(Collected data)
<<<<
(** * Lights Out solver (src/puzzle/lights_out.py): embedding and verification

    The class [LightsOutSolver] is embedded method by method.  The field
    [self.size] becomes the explicit first argument [size]; [self.n] is
    [size * size].  Python integers are [Z]; positions inside a list are
    [nat].  Python lists are [list], read with stdpp's lookup [!!] and
    written with [<[ i := x ]>]; an index that Python would reject is made
    explicit through [py_index] and the [IndexError] outcome.  The numpy
    arrays of [_build_transition_matrix] and [_solve_gf2] are dense
    [list (list Z)] matrices. *)

From Stdlib Require Import ZArith Lia List Permutation Sorted.
From stdpp Require Import base numbers option list gmap.

Local Open Scope Z_scope.

(** ** Python outcomes and list indexing *)

(** The only exception the embedded methods can raise is the [IndexError]
    of a list subscript. *)
Inductive outcome (A : Type) : Type :=
| Ok (a : A)
| IndexError.
Arguments Ok {A} a.
Arguments IndexError {A}.

(** [lst[i]] for a list of length [len]: [0 <= i < len] addresses position
    [i], [-len <= i < 0] addresses position [len + i], anything else raises. *)
Definition py_index (len : nat) (i : Z) : option nat :=
  if (0 <=? i) && (i <? Z.of_nat len) then Some (Z.to_nat i)
  else if (- Z.of_nat len <=? i) && (i <? 0) then Some (Z.to_nat (Z.of_nat len + i))
  else None.

(** ** Index conversion *)

Definition _pos_to_idx (size row col : Z) : Z := row * size + col.

Definition _idx_to_pos (size idx : Z) : Z * Z := (idx / size, idx mod size).

(** ** The toggle list

    Both [_build_transition_matrix] (lines 38-46) and [apply_move]
    (lines 148-156) build the same local list [toggles]. *)
Definition toggles (size row col : Z) : list (Z * Z) :=
  [(row, col)]
    ++ (if 0 <? row then [(row - 1, col)] else [])
    ++ (if row <? size - 1 then [(row + 1, col)] else [])
    ++ (if 0 <? col then [(row, col - 1)] else [])
    ++ (if col <? size - 1 then [(row, col + 1)] else []).

(** ** apply_move on grid values *)

Abbreviation grid := (list (list Z)) (only parsing).

(** [new_grid[r][c] = 1 - new_grid[r][c]] *)
Definition toggle (g : grid) (rc : Z * Z) : outcome grid :=
  match py_index (length g) (fst rc) with
  | None => IndexError
  | Some r =>
      match g !! r with
      | None => IndexError
      | Some rw =>
          match py_index (length rw) (snd rc) with
          | None => IndexError
          | Some c =>
              match rw !! c with
              | None => IndexError
              | Some v => Ok (<[r := <[c := 1 - v]> rw]> g)
              end
          end
      end
  end.

(** [for r, c in toggles: ...], stopping at the first exception. *)
Fixpoint toggle_each (g : grid) (ts : list (Z * Z)) : outcome grid :=
  match ts with
  | [] => Ok g
  | rc :: ts' =>
      match toggle g rc with
      | Ok g' => toggle_each g' ts'
      | IndexError => IndexError
      end
  end.

(** The value returned by [apply_move] as a function of the value of its
    argument (the deep copy is the identity on values). *)
Definition apply_move (size : Z) (g : grid) (row col : Z) : outcome grid :=
  toggle_each g (toggles size row col).

(** Pressing a list of moves one after the other, as the test
    [test_solve_generated_puzzle] does. *)
Fixpoint apply_moves (size : Z) (g : grid) (ms : list (Z * Z)) : outcome grid :=
  match ms with
  | [] => Ok g
  | m :: ms' =>
      match apply_move size g (fst m) (snd m) with
      | Ok g' => apply_moves size g' ms'
      | IndexError => IndexError
      end
  end.

(** [all(cell == 0 for row in grid for cell in row)] *)
Definition is_solved (g : grid) : bool :=
  forallb (fun rw => forallb (fun cell => cell =? 0) rw) g.

(** ** apply_move on a store of row objects

    The rows of a grid are mutable list objects.  A store maps a location
    to the contents of the row object living there; allocation appends.  A
    grid is the list of the locations of its rows (the outer list is never
    written by [apply_move]). *)

Abbreviation loc := nat (only parsing).
Abbreviation store := (list (list Z)) (only parsing).

Definition row_at (h : store) (l : loc) : list Z := default [] (h !! l).

Definition read_grid (h : store) (g : list loc) : grid := map (row_at h) g.

(** [new_grid = [row[:] for row in grid]] *)
Fixpoint copy_rows (h : store) (g : list loc) : store * list loc :=
  match g with
  | [] => (h, [])
  | l :: g' =>
      let '(h', ls) := copy_rows (h ++ [row_at h l]) g' in
      (h', length h :: ls)
  end.

Definition toggle_heap (g : list loc) (h : store) (rc : Z * Z) : outcome store :=
  match py_index (length g) (fst rc) with
  | None => IndexError
  | Some r =>
      match g !! r with
      | None => IndexError
      | Some l =>
          match py_index (length (row_at h l)) (snd rc) with
          | None => IndexError
          | Some c =>
              match row_at h l !! c with
              | None => IndexError
              | Some v => Ok (<[l := <[c := 1 - v]> (row_at h l)]> h)
              end
          end
      end
  end.

(** The store is returned together with the outcome: after an exception it
    is the store at the moment of the raise. *)
Fixpoint toggle_each_heap (g : list loc) (h : store) (ts : list (Z * Z))
  : store * outcome unit :=
  match ts with
  | [] => (h, Ok tt)
  | rc :: ts' =>
      match toggle_heap g h rc with
      | Ok h' => toggle_each_heap g h' ts'
      | IndexError => (h, IndexError)
      end
  end.

Definition apply_move_heap (size : Z) (h : store) (g : list loc) (row col : Z)
  : store * outcome (list loc) :=
  let '(h1, new_grid) := copy_rows h g in
  match toggle_each_heap new_grid h1 (toggles size row col) with
  | (h2, Ok _) => (h2, Ok new_grid)
  | (h2, IndexError) => (h2, IndexError)
  end.

(** ** Dense integer matrices *)

Definition zget (l : list Z) (j : nat) : Z := default 0 (l !! j).

Definition row_of (M : list (list Z)) (r : nat) : list Z := default [] (M !! r).

Definition mget (M : list (list Z)) (r c : nat) : Z := zget (row_of M r) c.

Definition cell (g : grid) (r c : nat) : Z := mget g r c.

(** [np.zeros((r, c), dtype=int)] *)
Definition np_zeros2 (r c : nat) : list (list Z) := replicate r (replicate c 0).

(** [A[i, j] = v] at positions inside the array; for [size >= 1] the
    indices used by the builder are inside it (lemma
    [toggles_idx_in_range]). *)
Definition mset (A : list (list Z)) (i j : nat) (v : Z) : list (list Z) :=
  alter (fun rw => <[j := v]> rw) i A.

(** ** _build_transition_matrix *)

Definition build_row (size : Z) (A : list (list Z)) (i : nat) : list (list Z) :=
  let '(row, col) := _idx_to_pos size (Z.of_nat i) in
  foldl (fun A rc => mset A i (Z.to_nat (_pos_to_idx size (fst rc) (snd rc))) 1)
        A (toggles size row col).

Definition _build_transition_matrix (size : Z) : list (list Z) :=
  let n := Z.to_nat (size * size) in
  foldl (build_row size) (np_zeros2 n n) (seq 0 n).

(** ** _solve_gf2

    The model covers the shape the method is called with: [A] has [len(b)]
    rows of [len(b)] entries.  Entries are numpy [int64]; the wrap-around of
    the row addition is written out. *)

Definition int64 (z : Z) : Z := (z + 2 ^ 63) mod 2 ^ 64 - 2 ^ 63.

(** [np.hstack([A, b.reshape(-1, 1)])] *)
Definition hstack (A : list (list Z)) (b : list Z) : list (list Z) :=
  zip_with (fun rw bi => rw ++ [bi]) A b.

(** The pivot search: the first [r] in [range(row, n)] with [M[r, col] == 1]. *)
Definition find_pivot (M : list (list Z)) (col row n : nat) : option nat :=
  List.find (fun r => mget M r col =? 1) (seq row (n - row)).

(** [M[[row, pivot]] = M[[pivot, row]]] *)
Definition swap_rows (M : list (list Z)) (i j : nat) : list (list Z) :=
  <[i := row_of M j]> (<[j := row_of M i]> M).

(** [(M[r] + M[row]) % 2] *)
Definition add_mod2 (r1 r2 : list Z) : list Z :=
  zip_with (fun a b => int64 (a + b) mod 2) r1 r2.

Definition eliminate_row (col row : nat) (M : list (list Z)) (r : nat)
  : list (list Z) :=
  if negb (r =? row)%nat && (mget M r col =? 1)
  then <[r := add_mod2 (row_of M r) (row_of M row)]> M
  else M.

Definition eliminate (M : list (list Z)) (col row n : nat) : list (list Z) :=
  foldl (eliminate_row col row) M (seq 0 n).

(** One iteration of [for col in range(n)]; the state is [(M, row)]. *)
Definition elim_step (n : nat) (st : list (list Z) * nat) (col : nat)
  : list (list Z) * nat :=
  match find_pivot (fst st) col (snd st) n with
  | None => st
  | Some pivot => (eliminate (swap_rows (fst st) (snd st) pivot) col (snd st) n,
                   S (snd st))
  end.

Definition forward_elimination (n : nat) (M : list (list Z))
  : list (list Z) * nat :=
  foldl (elim_step n) (M, 0%nat) (seq 0 n).

(** The same loop with a ghost list recording, in order, the columns in
    which a pivot was found. *)
Definition elim_step_trace (n : nat) (st : list (list Z) * nat * list nat)
  (col : nat) : list (list Z) * nat * list nat :=
  match find_pivot (fst (fst st)) col (snd (fst st)) n with
  | None => st
  | Some pivot =>
      (eliminate (swap_rows (fst (fst st)) (snd (fst st)) pivot) col
                 (snd (fst st)) n,
       S (snd (fst st)), snd st ++ [col])
  end.

Definition forward_elimination_trace (n : nat) (M : list (list Z))
  : list (list Z) * nat * list nat :=
  foldl (elim_step_trace n) (M, 0%nat, []) (seq 0 n).

Definition pivot_columns (n : nat) (M : list (list Z)) : list nat :=
  snd (forward_elimination_trace n M).

(** [M[r, -1]] and [M[r, :-1]] *)
Definition aug (rw : list Z) : Z := List.last rw 0.
Definition coeffs (rw : list Z) : list Z := List.removelast rw.

(** The loop of lines 119-121: true when it executes [return None]. *)
Definition inconsistent (M : list (list Z)) (row n : nat) : bool :=
  existsb (fun r => (aug (row_of M r) =? 1)
                    && forallb (fun v => v =? 0) (coeffs (row_of M r)))
          (seq row (n - row)).

(** [np.where(v == 1)[0]] *)
Definition np_where_eq1 (v : list Z) : list nat :=
  filter (fun j => zget v j = 1) (seq 0 (length v)).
>>>>
> **Instructions to follow**:
Exactly the lines running from the top of the records to the line that contains "[size * size].", inclusive, must be set down, and nothing more.

> **Solved problem**:
(** * Lights Out solver (src/puzzle/lights_out.py): embedding and verification

    The class [LightsOutSolver] is embedded method by method.  The field
    [self.size] becomes the explicit first argument [size]; [self.n] is
    [size * size].  Python integers are [Z]; positions inside a list are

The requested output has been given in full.